(Extracted data entries)
* * * * *
(** * Contact-point reconciliation task of Grafana OnCall

    A shallow embedding of
    [engine/apps/alerts/tasks/create_contact_points_for_datasource.py]:
    the cache key, the scheduling task and the worker task with its
    per-datasource loop.

    Python values are an inductive type, dictionaries are [gmap string pyval],
    and the task bodies are written in a small state monad over a [world]
    that holds the Django cache, the [AlertReceiveChannel] table, the tasks
    handed to the queue, the state of the Grafana side and the ordered log
    of every call that leaves the task body.

    The Grafana client and the alerting sync manager are collaborators whose
    code lives elsewhere; they are the fields of the class [External].
    They are taken as functions on the Grafana state that return normally;
    an exception escaping from them is handled by the task decorator, which
    is not part of this file. *)

From stdpp Require Import base option list gmap strings pretty.

Local Open Scope string_scope.
Local Open Scope list_scope.
Local Open Scope Z_scope.

(** ** Python values *)

Inductive pyval : Type :=
  | PyNone
  | PyBool (b : bool)
  | PyInt (n : Z)
  | PyStr (s : string).

Global Instance pyval_eq_dec : EqDecision pyval.
Proof. solve_decision. Defined.

Abbreviation pydict := (gmap string pyval).

(** [bool(v)]. *)
Definition truthy (v : pyval) : bool :=
  match v with
  | PyNone => false
  | PyBool b => b
  | PyInt n => negb (n =? 0)
  | PyStr s => negb (String.eqb s "")
  end.

(** [a or b]: the first operand when it is truthy, else the second. *)
Definition py_or (a b : pyval) : pyval := if truthy a then a else b.

(** [not a]. *)
Definition py_not (a : pyval) : bool := negb (truthy a).

(** [a == b]; a bool compares with an int as 0 or 1. *)
Definition py_eq (a b : pyval) : bool :=
  match a, b with
  | PyNone, PyNone => true
  | PyBool x, PyBool y => Bool.eqb x y
  | PyInt x, PyInt y => x =? y
  | PyBool x, PyInt y => Z.b2z x =? y
  | PyInt x, PyBool y => x =? Z.b2z y
  | PyStr x, PyStr y => String.eqb x y
  | _, _ => false
  end.

(** [d.get(k)]: [None] for a missing key. *)
Definition dict_get (d : pydict) (k : string) : pyval := default PyNone (d !! k).

(** [rest_framework.status] *)
Definition HTTP_400_BAD_REQUEST : pyval := PyInt 400.
Definition HTTP_404_NOT_FOUND : pyval := PyInt 404.

(** ** Records of the Django side *)

Record Organization : Type := {
  grafana_url : string;
  org_api_token : string;
}.

(** A row of the [AlertReceiveChannel] table; its primary key is the key of
    the table. *)
Record AlertReceiveChannel : Type := {
  organization : Organization;
  is_finished_alerting_setup : bool;
}.

Definition set_is_finished_alerting_setup (b : bool) (c : AlertReceiveChannel)
  : AlertReceiveChannel :=
  {| organization := organization c; is_finished_alerting_setup := b |}.

Record GrafanaAPIClient : Type := {
  api_url : string;
  api_token : string;
}.

(** The two bound methods of the client the task hands to the sync manager. *)
Inductive client_method : Type :=
  | get_alerting_config
  | get_alertmanager_status_with_config.

Inductive log_level : Type := DEBUG | WARNING.

(** A cache entry keeps the timeout it was stored with.  Time does not pass
    inside a task body; an entry that has expired is one that is no longer
    in the cache when the task starts. *)
Record cache_entry : Type := {
  cached_value : string;
  cached_timeout : Z;
}.

(** A task handed to the queue by [apply_async]. *)
Record queued_task : Type := {
  task_id : string;
  task_channel_id : Z;
  task_datasources : list pydict;
  task_countdown : Z;
}.

(** Every call that leaves the task body, in program order. *)
Inductive event : Type :=
  | CacheGet (key : string)
  | CacheSet (key : string) (value : string) (timeout : Z)
  | ChannelLookup (pk : Z)
  | ChannelSave (pk : Z) (update_fields : list string)
  | AlertingConfigCall (is_grafana_datasource : bool) (id uid : pyval)
      (method : client_method)
  | CreateContactPoint (datasource : pydict)
  | ApplyAsync (alert_receive_channel_id : Z) (datasource_list : list pydict)
      (countdown : Z)
  | Log (level : log_level).

Definition is_backend_call (e : event) : bool :=
  match e with
  | AlertingConfigCall _ _ _ _ | CreateContactPoint _ => true
  | _ => false
  end.

Definition is_create_call (e : event) : bool :=
  match e with CreateContactPoint _ => true | _ => false end.

Definition is_channel_lookup (e : event) : bool :=
  match e with ChannelLookup _ => true | _ => false end.

Definition is_channel_save (e : event) : bool :=
  match e with ChannelSave _ _ => true | _ => false end.

Definition is_cache_set (e : event) : bool :=
  match e with CacheSet _ _ _ => true | _ => false end.

Definition is_reschedule (e : event) : bool :=
  match e with ApplyAsync _ _ _ => true | _ => false end.

(** The calls the per-datasource loop can make: the Grafana side and the
    logger. *)
Definition is_loop_event (e : event) : bool :=
  match e with
  | AlertingConfigCall _ _ _ _ | CreateContactPoint _ | Log _ => true
  | _ => false
  end.

(** A config fetch: the dispatcher called with [client.get_alerting_config]. *)
Definition is_config_fetch (e : event) : bool :=
  match e with
  | AlertingConfigCall _ _ _ get_alerting_config => true
  | _ => false
  end.

(** Number of events of a kind in a log. *)
Definition count_events (p : event → bool) (t : list event) : nat :=
  length (filter (λ e, p e = true) t).

(** ** Collaborators *)

(** What the task calls and this file does not define: the alerting sync
    manager of an integration (bound to the integration's primary key and
    row), acting on the state of the Grafana side, and the identifiers the
    queue gives to the tasks it accepts. *)
Class External : Type := {
  backend : Type;
  config : Type;
  contact_point : Type;
  alerting_config_with_respect_to_grafana_version :
    Z → AlertReceiveChannel → bool → pyval → pyval →
    GrafanaAPIClient → client_method → backend →
    (option config * pydict) * backend;
  create_contact_point :
    Z → AlertReceiveChannel → pydict → backend →
    option contact_point * backend;
  (** identifier of the n-th task accepted by the queue *)
  new_task_id : nat → string;
}.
* * * * *
* [WORK ORDER]:
All of the entries must be quoted exactly; please include each one.

* [TASK ANSWER]:
(** * Contact-point reconciliation task of Grafana OnCall

    A shallow embedding of
    [engine/apps/alerts/tasks/create_contact_points_for_datasource.py]:
    the cache key, the scheduling task and the worker task with its
    per-datasource loop.

    Python values are an inductive type, dictionaries are [gmap string pyval],
    and the task bodies are written in a small state monad over a [world]
    that holds the Django cache, the [AlertReceiveChannel] table, the tasks
    handed to the queue, the state of the Grafana side and the ordered log
    of every call that leaves the task body.

    The Grafana client and the alerting sync manager are collaborators whose
    code lives elsewhere; they are the fields of the class [External].
    They are taken as functions on the Grafana state that return normally;
    an exception escaping from them is handled by the task decorator, which
    is not part of this file. *)

From stdpp Require Import base option list gmap strings pretty.

Local Open Scope string_scope.
Local Open Scope list_scope.
Local Open Scope Z_scope.

(** ** Python values *)

Inductive pyval : Type :=
  | PyNone
  | PyBool (b : bool)
  | PyInt (n : Z)
  | PyStr (s : string).

Global Instance pyval_eq_dec : EqDecision pyval.
Proof. solve_decision. Defined.

Abbreviation pydict := (gmap string pyval).

(** [bool(v)]. *)
Definition truthy (v : pyval) : bool :=
  match v with
  | PyNone => false
  | PyBool b => b
  | PyInt n => negb (n =? 0)
  | PyStr s => negb (String.eqb s "")
  end.

(** [a or b]: the first operand when it is truthy, else the second. *)
Definition py_or (a b : pyval) : pyval := if truthy a then a else b.

(** [not a]. *)
Definition py_not (a : pyval) : bool := negb (truthy a).

(** [a == b]; a bool compares with an int as 0 or 1. *)
Definition py_eq (a b : pyval) : bool :=
  match a, b with
  | PyNone, PyNone => true
  | PyBool x, PyBool y => Bool.eqb x y
  | PyInt x, PyInt y => x =? y
  | PyBool x, PyInt y => Z.b2z x =? y
  | PyInt x, PyBool y => x =? Z.b2z y
  | PyStr x, PyStr y => String.eqb x y
  | _, _ => false
  end.

(** [d.get(k)]: [None] for a missing key. *)
Definition dict_get (d : pydict) (k : string) : pyval := default PyNone (d !! k).

(** [rest_framework.status] *)
Definition HTTP_400_BAD_REQUEST : pyval := PyInt 400.
Definition HTTP_404_NOT_FOUND : pyval := PyInt 404.

(** ** Records of the Django side *)

Record Organization : Type := {
  grafana_url : string;
  org_api_token : string;
}.

(** A row of the [AlertReceiveChannel] table; its primary key is the key of
    the table. *)
Record AlertReceiveChannel : Type := {
  organization : Organization;
  is_finished_alerting_setup : bool;
}.

Definition set_is_finished_alerting_setup (b : bool) (c : AlertReceiveChannel)
  : AlertReceiveChannel :=
  {| organization := organization c; is_finished_alerting_setup := b |}.

Record GrafanaAPIClient : Type := {
  api_url : string;
  api_token : string;
}.

(** The two bound methods of the client the task hands to the sync manager. *)
Inductive client_method : Type :=
  | get_alerting_config
  | get_alertmanager_status_with_config.

Inductive log_level : Type := DEBUG | WARNING.

(** A cache entry keeps the timeout it was stored with.  Time does not pass
    inside a task body; an entry that has expired is one that is no longer
    in the cache when the task starts. *)
Record cache_entry : Type := {
  cached_value : string;
  cached_timeout : Z;
}.

(** A task handed to the queue by [apply_async]. *)
Record queued_task : Type := {
  task_id : string;
  task_channel_id : Z;
  task_datasources : list pydict;
  task_countdown : Z;
}.

(** Every call that leaves the task body, in program order. *)
Inductive event : Type :=
  | CacheGet (key : string)
  | CacheSet (key : string) (value : string) (timeout : Z)
  | ChannelLookup (pk : Z)
  | ChannelSave (pk : Z) (update_fields : list string)
  | AlertingConfigCall (is_grafana_datasource : bool) (id uid : pyval)
      (method : client_method)
  | CreateContactPoint (datasource : pydict)
  | ApplyAsync (alert_receive_channel_id : Z) (datasource_list : list pydict)
      (countdown : Z)
  | Log (level : log_level).

Definition is_backend_call (e : event) : bool :=
  match e with
  | AlertingConfigCall _ _ _ _ | CreateContactPoint _ => true
  | _ => false
  end.

Definition is_create_call (e : event) : bool :=
  match e with CreateContactPoint _ => true | _ => false end.

Definition is_channel_lookup (e : event) : bool :=
  match e with ChannelLookup _ => true | _ => false end.

Definition is_channel_save (e : event) : bool :=
  match e with ChannelSave _ _ => true | _ => false end.

Definition is_cache_set (e : event) : bool :=
  match e with CacheSet _ _ _ => true | _ => false end.

Definition is_reschedule (e : event) : bool :=
  match e with ApplyAsync _ _ _ => true | _ => false end.

(** The calls the per-datasource loop can make: the Grafana side and the
    logger. *)
Definition is_loop_event (e : event) : bool :=
  match e with
  | AlertingConfigCall _ _ _ _ | CreateContactPoint _ | Log _ => true
  | _ => false
  end.

(** A config fetch: the dispatcher called with [client.get_alerting_config]. *)
Definition is_config_fetch (e : event) : bool :=
  match e with
  | AlertingConfigCall _ _ _ get_alerting_config => true
  | _ => false
  end.

(** Number of events of a kind in a log. *)
Definition count_events (p : event → bool) (t : list event) : nat :=
  length (filter (λ e, p e = true) t).

(** ** Collaborators *)

(** What the task calls and this file does not define: the alerting sync
    manager of an integration (bound to the integration's primary key and
    row), acting on the state of the Grafana side, and the identifiers the
    queue gives to the tasks it accepts. *)
Class External : Type := {
  backend : Type;
  config : Type;
  contact_point : Type;
  alerting_config_with_respect_to_grafana_version :
    Z → AlertReceiveChannel → bool → pyval → pyval →
    GrafanaAPIClient → client_method → backend →
    (option config * pydict) * backend;
  create_contact_point :
    Z → AlertReceiveChannel → pydict → backend →
    option contact_point * backend;
  (** identifier of the n-th task accepted by the queue *)
  new_task_id : nat → string;
}.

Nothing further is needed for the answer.